== EXERCISE OBJECTIVE ==
Using the records below, write out again exactly the lines that begin at the line containing "lookup through them" and end at the line containing "Proof. intros Hk.", and no other lines.

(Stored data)
*** Begin section ***
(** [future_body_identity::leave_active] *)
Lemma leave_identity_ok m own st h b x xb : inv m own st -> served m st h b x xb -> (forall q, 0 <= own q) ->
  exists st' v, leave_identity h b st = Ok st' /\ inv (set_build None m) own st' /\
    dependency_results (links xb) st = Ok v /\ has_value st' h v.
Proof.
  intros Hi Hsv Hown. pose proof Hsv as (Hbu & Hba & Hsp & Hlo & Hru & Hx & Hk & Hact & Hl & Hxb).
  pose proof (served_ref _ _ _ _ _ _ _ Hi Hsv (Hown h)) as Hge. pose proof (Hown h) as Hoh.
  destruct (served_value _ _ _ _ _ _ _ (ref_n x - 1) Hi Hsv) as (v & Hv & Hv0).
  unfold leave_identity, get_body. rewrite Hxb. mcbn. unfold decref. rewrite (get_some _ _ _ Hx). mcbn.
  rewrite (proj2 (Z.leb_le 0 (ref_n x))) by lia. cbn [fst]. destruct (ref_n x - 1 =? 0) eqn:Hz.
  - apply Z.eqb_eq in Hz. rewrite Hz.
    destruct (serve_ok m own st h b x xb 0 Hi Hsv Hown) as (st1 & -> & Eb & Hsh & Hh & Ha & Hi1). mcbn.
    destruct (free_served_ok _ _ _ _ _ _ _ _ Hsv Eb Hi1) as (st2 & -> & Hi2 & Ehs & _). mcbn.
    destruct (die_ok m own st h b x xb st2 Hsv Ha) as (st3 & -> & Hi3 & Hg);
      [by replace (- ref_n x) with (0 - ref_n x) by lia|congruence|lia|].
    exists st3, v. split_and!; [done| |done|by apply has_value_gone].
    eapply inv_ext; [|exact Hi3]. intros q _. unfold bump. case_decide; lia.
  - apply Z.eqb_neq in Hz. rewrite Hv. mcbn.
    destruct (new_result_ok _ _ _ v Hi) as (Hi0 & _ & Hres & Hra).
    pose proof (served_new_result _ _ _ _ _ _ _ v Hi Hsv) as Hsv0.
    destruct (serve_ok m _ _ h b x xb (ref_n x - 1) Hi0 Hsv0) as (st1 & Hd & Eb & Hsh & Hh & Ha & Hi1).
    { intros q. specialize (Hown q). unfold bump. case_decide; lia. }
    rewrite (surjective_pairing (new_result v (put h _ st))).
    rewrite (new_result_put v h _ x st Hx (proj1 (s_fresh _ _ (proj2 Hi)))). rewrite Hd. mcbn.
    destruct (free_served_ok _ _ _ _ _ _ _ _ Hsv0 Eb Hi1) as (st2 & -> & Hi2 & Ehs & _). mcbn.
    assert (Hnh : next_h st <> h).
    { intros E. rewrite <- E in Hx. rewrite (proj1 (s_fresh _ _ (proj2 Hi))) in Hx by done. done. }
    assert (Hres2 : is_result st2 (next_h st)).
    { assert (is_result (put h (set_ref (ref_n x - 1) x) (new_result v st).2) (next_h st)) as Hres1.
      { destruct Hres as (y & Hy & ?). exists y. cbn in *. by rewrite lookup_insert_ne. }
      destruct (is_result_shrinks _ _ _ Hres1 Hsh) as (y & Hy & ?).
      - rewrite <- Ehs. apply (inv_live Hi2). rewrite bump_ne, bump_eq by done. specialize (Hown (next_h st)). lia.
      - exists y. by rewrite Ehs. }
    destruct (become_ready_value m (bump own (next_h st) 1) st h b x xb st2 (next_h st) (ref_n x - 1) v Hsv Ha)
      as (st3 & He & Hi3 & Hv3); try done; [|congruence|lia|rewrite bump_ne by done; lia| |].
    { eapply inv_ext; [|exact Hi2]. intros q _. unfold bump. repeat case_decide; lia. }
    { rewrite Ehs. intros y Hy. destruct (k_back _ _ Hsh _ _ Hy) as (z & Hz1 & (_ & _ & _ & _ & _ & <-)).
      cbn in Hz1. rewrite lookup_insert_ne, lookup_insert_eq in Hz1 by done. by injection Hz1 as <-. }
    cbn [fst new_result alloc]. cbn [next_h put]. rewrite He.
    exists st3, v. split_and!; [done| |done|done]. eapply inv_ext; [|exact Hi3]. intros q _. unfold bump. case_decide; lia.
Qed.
*** End section ***
*** Begin section ***
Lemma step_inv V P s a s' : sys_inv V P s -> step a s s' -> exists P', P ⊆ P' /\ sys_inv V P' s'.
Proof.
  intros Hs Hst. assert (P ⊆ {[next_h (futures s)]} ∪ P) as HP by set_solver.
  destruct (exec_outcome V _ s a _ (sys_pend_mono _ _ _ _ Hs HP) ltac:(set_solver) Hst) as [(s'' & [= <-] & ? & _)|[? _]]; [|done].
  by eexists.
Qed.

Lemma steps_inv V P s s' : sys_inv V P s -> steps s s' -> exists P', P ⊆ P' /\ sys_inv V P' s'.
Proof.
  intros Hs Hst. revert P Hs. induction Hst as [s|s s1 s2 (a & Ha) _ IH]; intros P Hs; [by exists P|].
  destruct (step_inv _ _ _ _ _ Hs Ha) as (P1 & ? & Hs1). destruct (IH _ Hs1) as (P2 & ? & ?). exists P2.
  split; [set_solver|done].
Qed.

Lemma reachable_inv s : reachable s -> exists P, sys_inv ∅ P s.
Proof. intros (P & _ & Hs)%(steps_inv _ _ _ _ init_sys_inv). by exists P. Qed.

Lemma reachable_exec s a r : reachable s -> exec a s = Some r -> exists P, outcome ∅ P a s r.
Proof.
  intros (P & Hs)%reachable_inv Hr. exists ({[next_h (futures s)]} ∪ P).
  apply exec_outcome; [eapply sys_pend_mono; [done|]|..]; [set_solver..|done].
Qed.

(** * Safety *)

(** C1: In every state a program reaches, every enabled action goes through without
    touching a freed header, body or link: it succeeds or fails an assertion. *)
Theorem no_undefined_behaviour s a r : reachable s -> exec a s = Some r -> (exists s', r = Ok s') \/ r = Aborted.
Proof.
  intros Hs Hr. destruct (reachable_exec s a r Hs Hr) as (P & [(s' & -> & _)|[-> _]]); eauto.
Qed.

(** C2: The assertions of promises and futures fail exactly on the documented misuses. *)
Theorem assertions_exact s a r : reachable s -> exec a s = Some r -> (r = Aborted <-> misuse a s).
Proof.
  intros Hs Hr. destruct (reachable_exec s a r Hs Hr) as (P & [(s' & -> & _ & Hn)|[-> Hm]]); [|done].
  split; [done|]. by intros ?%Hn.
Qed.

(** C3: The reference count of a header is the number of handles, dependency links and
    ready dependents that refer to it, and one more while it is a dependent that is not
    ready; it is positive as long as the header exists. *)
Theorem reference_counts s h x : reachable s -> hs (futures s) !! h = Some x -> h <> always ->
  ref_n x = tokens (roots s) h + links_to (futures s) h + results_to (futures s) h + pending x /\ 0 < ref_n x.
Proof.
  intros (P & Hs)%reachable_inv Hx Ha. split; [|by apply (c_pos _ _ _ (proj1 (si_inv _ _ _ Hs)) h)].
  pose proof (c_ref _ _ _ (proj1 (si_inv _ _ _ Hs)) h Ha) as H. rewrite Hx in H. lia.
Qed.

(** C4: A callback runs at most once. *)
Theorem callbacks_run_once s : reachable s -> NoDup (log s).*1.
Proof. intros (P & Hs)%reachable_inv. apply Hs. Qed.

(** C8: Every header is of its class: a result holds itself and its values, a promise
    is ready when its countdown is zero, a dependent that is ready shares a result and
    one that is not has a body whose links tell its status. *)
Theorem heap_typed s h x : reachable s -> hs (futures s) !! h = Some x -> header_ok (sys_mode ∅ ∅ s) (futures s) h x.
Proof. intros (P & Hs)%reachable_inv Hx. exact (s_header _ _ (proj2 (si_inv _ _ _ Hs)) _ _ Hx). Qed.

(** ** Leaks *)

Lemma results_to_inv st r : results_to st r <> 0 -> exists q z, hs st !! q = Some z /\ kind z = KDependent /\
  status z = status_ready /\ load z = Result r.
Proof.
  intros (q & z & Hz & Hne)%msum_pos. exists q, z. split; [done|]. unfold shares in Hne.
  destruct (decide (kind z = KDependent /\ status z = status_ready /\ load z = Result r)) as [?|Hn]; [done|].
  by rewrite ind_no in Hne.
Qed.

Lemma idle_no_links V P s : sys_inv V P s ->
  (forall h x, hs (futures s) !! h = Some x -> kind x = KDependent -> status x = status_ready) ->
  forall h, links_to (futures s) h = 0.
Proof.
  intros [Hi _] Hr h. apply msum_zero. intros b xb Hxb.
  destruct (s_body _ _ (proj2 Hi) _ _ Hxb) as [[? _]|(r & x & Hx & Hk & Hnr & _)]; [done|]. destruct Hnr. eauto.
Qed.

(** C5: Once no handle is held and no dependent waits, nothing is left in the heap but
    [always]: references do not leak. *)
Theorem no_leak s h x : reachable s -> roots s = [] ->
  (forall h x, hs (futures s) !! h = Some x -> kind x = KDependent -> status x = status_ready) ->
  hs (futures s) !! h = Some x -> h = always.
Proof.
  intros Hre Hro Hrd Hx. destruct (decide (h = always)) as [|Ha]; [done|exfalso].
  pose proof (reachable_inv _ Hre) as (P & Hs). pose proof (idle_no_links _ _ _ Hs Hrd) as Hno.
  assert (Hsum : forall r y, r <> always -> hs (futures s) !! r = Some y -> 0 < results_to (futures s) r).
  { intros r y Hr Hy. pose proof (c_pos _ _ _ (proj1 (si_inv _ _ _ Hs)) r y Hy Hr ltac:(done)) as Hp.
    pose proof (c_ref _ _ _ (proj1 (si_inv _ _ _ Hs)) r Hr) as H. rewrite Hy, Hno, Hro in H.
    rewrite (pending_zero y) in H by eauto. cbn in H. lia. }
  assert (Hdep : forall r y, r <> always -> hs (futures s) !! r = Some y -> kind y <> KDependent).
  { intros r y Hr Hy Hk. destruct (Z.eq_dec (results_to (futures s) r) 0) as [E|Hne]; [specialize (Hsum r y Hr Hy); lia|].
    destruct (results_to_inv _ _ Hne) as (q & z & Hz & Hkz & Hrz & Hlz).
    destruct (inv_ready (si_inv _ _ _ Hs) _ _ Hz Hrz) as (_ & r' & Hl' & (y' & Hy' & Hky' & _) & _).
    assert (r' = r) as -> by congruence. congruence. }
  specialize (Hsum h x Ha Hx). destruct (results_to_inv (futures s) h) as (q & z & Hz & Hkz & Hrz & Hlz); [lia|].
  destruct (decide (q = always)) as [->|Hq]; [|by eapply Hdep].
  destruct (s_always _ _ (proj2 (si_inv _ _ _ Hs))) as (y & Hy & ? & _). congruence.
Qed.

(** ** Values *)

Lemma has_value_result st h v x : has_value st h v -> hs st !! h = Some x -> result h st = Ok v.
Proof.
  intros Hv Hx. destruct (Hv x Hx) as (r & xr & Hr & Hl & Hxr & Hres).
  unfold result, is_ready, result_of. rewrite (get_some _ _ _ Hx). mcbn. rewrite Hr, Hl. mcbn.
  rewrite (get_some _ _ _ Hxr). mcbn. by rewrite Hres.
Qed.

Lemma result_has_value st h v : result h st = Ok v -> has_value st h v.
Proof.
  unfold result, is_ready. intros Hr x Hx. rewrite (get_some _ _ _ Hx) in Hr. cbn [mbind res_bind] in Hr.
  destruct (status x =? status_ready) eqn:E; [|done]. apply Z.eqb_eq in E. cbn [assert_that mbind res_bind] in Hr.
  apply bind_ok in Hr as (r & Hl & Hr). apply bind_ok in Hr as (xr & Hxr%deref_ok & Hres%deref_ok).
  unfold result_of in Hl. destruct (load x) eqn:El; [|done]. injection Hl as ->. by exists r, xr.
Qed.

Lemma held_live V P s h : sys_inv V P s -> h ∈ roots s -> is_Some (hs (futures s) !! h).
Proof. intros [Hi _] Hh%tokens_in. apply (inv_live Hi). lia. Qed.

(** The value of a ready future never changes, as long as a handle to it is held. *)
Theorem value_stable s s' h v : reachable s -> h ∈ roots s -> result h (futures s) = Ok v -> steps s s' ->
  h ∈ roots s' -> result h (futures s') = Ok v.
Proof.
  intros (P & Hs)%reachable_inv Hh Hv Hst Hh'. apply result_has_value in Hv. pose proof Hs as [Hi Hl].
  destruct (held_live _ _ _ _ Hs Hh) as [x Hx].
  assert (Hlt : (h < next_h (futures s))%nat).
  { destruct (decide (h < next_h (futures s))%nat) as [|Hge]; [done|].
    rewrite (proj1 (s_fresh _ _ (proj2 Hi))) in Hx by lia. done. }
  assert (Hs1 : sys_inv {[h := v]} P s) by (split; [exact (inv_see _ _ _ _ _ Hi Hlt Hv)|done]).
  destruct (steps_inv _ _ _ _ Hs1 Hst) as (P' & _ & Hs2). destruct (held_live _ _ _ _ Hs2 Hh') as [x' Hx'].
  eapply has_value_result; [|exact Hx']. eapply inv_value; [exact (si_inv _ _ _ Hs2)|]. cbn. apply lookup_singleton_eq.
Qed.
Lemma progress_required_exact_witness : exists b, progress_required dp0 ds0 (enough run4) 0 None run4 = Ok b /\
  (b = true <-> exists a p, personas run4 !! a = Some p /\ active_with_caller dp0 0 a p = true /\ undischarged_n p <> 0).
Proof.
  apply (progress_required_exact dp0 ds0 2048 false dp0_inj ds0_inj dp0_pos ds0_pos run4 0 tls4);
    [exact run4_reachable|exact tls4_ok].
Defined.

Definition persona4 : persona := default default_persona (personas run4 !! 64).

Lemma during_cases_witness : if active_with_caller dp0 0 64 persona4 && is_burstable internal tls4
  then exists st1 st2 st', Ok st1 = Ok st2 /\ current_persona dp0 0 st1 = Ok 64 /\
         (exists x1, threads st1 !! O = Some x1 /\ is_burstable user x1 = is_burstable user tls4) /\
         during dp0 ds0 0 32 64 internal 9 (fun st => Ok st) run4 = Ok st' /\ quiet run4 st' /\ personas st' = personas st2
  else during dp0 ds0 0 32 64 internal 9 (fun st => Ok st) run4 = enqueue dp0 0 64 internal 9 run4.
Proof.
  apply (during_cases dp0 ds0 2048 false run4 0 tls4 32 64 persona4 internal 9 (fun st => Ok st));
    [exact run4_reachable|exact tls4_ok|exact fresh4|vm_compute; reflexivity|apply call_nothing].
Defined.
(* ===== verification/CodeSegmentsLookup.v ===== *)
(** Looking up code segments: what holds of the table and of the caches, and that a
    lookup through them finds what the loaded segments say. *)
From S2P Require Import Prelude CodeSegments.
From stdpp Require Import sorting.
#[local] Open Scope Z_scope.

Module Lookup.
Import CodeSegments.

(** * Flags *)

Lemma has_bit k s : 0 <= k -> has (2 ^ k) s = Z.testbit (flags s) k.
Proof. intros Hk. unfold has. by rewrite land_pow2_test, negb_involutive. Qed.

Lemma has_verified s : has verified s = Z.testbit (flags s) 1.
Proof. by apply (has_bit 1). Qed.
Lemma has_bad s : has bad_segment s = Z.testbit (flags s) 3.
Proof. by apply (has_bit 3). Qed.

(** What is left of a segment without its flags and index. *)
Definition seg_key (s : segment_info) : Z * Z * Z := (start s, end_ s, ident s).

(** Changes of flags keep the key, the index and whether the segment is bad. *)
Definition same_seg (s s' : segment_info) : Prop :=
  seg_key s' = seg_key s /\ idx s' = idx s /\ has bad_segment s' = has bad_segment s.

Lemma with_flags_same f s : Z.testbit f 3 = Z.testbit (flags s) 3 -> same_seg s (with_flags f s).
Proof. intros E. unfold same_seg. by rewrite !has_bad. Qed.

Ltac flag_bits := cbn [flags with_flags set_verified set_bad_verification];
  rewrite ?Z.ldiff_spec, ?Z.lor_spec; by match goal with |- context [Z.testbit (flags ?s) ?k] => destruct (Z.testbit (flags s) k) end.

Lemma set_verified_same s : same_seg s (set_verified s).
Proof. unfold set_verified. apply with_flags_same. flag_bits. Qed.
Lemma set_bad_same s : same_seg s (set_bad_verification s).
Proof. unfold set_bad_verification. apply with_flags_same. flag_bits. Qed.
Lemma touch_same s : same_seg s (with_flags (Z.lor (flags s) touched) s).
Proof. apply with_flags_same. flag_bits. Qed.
*** End section ***
*** Begin section ***
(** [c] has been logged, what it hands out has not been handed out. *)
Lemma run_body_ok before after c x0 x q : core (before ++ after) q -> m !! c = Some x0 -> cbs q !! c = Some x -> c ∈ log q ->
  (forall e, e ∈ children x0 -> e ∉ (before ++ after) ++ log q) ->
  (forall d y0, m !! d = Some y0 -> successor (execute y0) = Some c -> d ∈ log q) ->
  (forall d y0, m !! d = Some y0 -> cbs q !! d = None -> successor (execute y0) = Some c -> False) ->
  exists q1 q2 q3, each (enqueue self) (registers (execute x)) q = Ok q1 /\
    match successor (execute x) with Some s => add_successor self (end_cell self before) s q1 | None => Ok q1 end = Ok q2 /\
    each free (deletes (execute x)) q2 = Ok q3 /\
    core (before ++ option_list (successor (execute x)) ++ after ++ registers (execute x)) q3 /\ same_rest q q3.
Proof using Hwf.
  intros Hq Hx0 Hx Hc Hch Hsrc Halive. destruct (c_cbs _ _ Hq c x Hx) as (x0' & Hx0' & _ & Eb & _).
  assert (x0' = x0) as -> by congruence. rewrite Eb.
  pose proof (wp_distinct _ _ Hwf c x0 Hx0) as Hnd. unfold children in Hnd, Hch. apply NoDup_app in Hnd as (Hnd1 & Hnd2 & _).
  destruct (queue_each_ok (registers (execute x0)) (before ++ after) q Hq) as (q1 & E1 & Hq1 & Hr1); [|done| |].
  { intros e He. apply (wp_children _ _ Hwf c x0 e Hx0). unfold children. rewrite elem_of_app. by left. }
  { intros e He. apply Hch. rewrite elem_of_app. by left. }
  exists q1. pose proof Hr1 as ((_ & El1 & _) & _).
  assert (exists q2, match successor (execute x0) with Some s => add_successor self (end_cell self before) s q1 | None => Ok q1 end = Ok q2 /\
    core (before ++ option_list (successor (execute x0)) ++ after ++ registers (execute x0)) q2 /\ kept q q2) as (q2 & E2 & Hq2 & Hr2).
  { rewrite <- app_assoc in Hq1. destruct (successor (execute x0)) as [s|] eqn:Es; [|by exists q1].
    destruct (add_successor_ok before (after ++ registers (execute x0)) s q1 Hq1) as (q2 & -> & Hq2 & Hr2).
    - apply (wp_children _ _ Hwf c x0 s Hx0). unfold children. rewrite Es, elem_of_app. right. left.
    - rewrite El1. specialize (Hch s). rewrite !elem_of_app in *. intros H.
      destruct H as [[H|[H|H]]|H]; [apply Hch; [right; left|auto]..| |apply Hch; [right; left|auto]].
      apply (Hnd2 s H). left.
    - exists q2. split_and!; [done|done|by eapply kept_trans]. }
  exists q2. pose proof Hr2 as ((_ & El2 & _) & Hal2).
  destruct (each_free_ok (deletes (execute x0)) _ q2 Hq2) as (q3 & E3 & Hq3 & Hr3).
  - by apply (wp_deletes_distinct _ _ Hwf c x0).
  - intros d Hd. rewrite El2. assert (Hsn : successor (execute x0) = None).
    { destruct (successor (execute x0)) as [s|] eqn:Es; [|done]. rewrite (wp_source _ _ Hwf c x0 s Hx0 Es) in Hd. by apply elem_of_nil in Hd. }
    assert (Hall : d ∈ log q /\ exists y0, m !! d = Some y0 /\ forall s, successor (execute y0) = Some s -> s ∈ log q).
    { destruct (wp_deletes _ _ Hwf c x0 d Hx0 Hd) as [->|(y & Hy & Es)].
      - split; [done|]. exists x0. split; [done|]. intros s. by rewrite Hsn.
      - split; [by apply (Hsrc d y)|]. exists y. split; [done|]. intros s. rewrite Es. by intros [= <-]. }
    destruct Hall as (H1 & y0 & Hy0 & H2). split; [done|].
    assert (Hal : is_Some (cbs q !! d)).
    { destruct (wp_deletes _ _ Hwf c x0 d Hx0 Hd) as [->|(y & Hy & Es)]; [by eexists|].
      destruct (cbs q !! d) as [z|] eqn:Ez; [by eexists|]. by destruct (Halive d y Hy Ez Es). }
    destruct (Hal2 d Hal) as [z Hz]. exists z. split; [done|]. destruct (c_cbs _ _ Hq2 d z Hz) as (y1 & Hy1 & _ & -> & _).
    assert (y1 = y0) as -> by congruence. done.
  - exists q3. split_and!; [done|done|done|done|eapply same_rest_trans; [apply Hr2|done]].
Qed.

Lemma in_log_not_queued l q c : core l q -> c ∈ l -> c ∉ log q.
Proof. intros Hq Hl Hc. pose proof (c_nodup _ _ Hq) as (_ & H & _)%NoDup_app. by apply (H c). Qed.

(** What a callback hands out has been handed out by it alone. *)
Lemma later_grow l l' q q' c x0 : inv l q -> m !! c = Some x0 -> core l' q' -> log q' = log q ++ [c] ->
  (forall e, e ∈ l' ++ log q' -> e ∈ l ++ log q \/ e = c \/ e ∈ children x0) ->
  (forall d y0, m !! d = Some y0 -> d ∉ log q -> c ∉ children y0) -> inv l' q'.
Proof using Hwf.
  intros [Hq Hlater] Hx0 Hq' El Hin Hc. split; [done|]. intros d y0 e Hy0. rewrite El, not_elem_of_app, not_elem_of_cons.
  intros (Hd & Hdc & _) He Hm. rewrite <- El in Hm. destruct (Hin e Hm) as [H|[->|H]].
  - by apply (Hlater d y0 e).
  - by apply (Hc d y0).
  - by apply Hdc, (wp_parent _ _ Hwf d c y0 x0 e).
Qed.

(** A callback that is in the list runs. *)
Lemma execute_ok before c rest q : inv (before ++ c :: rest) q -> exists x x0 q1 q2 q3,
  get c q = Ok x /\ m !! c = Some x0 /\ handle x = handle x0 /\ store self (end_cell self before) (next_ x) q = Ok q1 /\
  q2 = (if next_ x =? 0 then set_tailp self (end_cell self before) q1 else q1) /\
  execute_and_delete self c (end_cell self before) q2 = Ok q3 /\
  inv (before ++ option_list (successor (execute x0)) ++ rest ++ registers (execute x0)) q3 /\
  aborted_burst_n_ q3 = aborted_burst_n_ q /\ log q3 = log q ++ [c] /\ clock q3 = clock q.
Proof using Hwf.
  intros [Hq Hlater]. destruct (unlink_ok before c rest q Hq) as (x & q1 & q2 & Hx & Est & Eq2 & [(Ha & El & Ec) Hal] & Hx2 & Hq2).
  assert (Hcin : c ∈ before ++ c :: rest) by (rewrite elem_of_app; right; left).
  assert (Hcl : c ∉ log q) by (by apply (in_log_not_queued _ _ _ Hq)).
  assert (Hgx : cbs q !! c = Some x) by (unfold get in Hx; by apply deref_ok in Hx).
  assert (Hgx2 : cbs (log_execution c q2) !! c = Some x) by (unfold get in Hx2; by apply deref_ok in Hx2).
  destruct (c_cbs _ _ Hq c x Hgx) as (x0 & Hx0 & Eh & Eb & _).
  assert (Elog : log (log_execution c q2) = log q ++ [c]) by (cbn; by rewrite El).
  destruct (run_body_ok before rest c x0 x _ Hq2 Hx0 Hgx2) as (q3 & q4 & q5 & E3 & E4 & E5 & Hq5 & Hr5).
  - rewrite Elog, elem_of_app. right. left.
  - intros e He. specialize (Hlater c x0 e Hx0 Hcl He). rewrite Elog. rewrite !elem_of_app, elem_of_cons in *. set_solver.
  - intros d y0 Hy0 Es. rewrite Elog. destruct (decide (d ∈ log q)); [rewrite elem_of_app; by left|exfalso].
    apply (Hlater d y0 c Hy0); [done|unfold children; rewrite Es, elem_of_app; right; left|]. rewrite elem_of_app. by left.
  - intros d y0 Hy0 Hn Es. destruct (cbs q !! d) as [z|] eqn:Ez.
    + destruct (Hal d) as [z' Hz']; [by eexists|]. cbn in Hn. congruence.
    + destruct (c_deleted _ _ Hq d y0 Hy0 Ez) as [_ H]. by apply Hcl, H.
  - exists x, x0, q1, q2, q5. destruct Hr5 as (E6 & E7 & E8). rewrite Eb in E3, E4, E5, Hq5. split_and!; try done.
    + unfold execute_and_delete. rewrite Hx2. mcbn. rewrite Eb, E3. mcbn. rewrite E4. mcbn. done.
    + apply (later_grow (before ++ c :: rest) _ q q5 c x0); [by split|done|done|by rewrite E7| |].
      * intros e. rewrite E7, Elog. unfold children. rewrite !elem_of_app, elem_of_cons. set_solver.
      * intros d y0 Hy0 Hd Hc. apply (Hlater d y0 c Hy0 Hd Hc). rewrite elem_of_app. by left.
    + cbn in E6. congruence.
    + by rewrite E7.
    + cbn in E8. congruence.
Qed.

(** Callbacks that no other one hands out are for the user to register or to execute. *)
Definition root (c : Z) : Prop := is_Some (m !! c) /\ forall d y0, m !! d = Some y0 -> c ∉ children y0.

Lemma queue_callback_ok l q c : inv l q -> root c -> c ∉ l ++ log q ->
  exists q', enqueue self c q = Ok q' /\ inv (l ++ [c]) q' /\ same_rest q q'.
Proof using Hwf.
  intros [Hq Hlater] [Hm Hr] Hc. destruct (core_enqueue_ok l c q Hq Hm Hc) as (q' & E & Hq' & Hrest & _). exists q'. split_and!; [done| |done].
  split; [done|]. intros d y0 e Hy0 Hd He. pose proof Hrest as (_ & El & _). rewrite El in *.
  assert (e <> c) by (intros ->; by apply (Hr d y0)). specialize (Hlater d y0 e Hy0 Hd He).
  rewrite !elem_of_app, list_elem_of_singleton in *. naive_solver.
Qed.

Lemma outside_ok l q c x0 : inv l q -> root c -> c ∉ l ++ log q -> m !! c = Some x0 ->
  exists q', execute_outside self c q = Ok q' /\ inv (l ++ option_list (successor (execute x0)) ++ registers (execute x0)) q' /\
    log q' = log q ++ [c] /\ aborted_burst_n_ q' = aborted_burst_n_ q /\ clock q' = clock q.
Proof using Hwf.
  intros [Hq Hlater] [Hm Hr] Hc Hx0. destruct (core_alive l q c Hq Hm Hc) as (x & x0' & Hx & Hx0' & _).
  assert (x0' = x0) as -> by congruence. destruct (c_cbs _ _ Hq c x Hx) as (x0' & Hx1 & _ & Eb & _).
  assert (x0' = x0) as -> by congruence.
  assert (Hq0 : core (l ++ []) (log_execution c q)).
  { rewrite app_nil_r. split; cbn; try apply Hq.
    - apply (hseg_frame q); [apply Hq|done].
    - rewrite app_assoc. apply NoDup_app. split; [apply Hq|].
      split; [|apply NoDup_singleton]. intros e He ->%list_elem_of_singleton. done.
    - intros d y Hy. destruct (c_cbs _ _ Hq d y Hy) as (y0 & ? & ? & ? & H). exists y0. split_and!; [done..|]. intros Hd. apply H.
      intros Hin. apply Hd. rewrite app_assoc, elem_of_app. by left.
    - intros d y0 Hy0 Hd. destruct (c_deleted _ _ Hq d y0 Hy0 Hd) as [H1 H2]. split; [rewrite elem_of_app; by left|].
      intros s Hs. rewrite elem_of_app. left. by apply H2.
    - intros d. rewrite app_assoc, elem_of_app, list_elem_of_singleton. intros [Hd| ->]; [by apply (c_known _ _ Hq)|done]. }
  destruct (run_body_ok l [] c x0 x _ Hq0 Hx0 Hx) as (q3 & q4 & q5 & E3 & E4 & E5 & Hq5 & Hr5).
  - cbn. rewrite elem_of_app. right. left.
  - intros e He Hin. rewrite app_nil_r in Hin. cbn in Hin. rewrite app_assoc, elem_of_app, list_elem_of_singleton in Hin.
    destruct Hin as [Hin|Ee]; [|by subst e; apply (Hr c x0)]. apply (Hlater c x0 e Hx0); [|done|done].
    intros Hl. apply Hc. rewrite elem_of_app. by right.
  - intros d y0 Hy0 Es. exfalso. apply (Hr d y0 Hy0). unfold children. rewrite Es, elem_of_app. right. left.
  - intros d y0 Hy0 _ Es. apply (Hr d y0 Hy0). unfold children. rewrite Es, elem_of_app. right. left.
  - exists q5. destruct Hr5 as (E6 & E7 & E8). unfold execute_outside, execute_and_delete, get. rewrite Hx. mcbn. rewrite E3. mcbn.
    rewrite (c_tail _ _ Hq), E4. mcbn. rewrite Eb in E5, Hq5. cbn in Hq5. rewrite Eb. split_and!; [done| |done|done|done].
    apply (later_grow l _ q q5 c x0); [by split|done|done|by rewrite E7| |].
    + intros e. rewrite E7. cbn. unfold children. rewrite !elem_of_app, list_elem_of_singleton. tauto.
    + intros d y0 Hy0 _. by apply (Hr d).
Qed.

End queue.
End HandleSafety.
*** End section ***
== RESPONSE BOX ==
    lookup through them finds what the loaded segments say. *)
From S2P Require Import Prelude CodeSegments.
From stdpp Require Import sorting.
#[local] Open Scope Z_scope.

Module Lookup.
Import CodeSegments.

(** * Flags *)

Lemma has_bit k s : 0 <= k -> has (2 ^ k) s = Z.testbit (flags s) k.
Proof. intros Hk. unfold has. by rewrite land_pow2_test, negb_involutive. Qed.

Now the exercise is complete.